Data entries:
____
(** SQL's [s LIKE pattern], escapes included *)
Fixpoint like (pattern s : string) : bool :=
  match pattern with
  | EmptyString => str_empty s
  | String c p =>
      if Ascii.eqb c (char 37) then
        (fix any s := like p s || match s with String _ s' => any s' | EmptyString => false end) s
      else if Ascii.eqb c (char 95) then
        match s with String _ s' => like p s' | EmptyString => false end
      else match p with
           | String e p' =>
               if Ascii.eqb c (char 92) then
                 match s with String d s' => Ascii.eqb d e && like p' s' | EmptyString => false end
               else match s with String d s' => Ascii.eqb d c && like p s' | EmptyString => false end
           | EmptyString => match s with String d s' => Ascii.eqb d c && like p s' | EmptyString => false end
           end
  end.

(** Python's [max] and [min] return their first argument unless the second is
    strictly greater, or smaller. *)
Definition q_max (a b : Q) : Q := if Qle_bool b a then a else b.
Definition q_min (a b : Q) : Q := if Qle_bool a b then a else b.

(** ** Rows *)
Inductive FactScope : Type := USER | TENANT | PROJECT.
Inductive FactStatus : Type := PENDING | CONFIRMED | UNCONFIRMED | DELETED.
Inductive FactSource : Type := USER_UTTERANCE | TOOL_RESULT | MANUAL | SYSTEM | LEGACY_AGENT_RESULT.

#[export] Instance FactScope_eq_dec : EqDecision FactScope.
Proof. solve_decision. Defined.
#[export] Instance FactStatus_eq_dec : EqDecision FactStatus.
Proof. solve_decision. Defined.
#[export] Instance FactSource_eq_dec : EqDecision FactSource.
Proof. solve_decision. Defined.

Definition scope_str (s : FactScope) : string :=
  match s with USER => "user" | TENANT => "tenant" | PROJECT => "project" end.
Definition status_str (s : FactStatus) : string :=
  match s with
  | PENDING => "pending" | CONFIRMED => "confirmed" | UNCONFIRMED => "unconfirmed" | DELETED => "deleted"
  end.
Definition source_str (s : FactSource) : string :=
  match s with
  | USER_UTTERANCE => "user_utterance" | TOOL_RESULT => "tool_result" | MANUAL => "manual"
  | SYSTEM => "system" | LEGACY_AGENT_RESULT => "agent_result"
  end.

(** The dump of a FactEvidence *)
Record Evidence := {
  source_id : string;
  source_type : string;
  source_ref : string;
  text : string;
  label : option string;
  support_ref : option string
}.

Record Metadata := {
  project_key : option string;
  project_aliases : list string;
  aliases : list string;
  evidence : list Evidence;
  glossary_scope : option string;
  compaction_action : option string;
  compaction_target_ids : list string;
  project_memory_marked : bool
}.

Definition no_metadata : Metadata :=
  {| project_key := None; project_aliases := []; aliases := []; evidence := []; glossary_scope := None;
     compaction_action := None; compaction_target_ids := []; project_memory_marked := false |}.

(** The columns of a fact that no code updates *)
Record FactColumns := {
  f_id : Z;
  project_id : option Z;
  scope : FactScope;
  owner_type : option string;
  owner_id : option Z;
  kind : option string;
  entry_metadata : option Metadata;
  subject : string;
  value : string;
  normalized_value : option string;
  source : FactSource;
  f_source_ref : option string;
  user_visible : bool
}.

(** The other columns *)
Record FactState := {
  tenant_id : option Z;
  confidence : Q;
  observed_at : Z;
  superseded_by : option Z;
  status : FactStatus;
  support_count : Z;
  first_confirmed_at : option Z;
  last_confirmed_at : option Z;
  revision : Z
}.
____
## [EXERCISE]
Would you show every line in the data above that contains the string "Ascii"?

## [WORKED SOLUTION]
      if Ascii.eqb c (char 37) then
      else if Ascii.eqb c (char 95) then
               if Ascii.eqb c (char 92) then
                 match s with String d s' => Ascii.eqb d e && like p' s' | EmptyString => false end
               else match s with String d s' => Ascii.eqb d c && like p s' | EmptyString => false end
           | EmptyString => match s with String d s' => Ascii.eqb d c && like p s' | EmptyString => false end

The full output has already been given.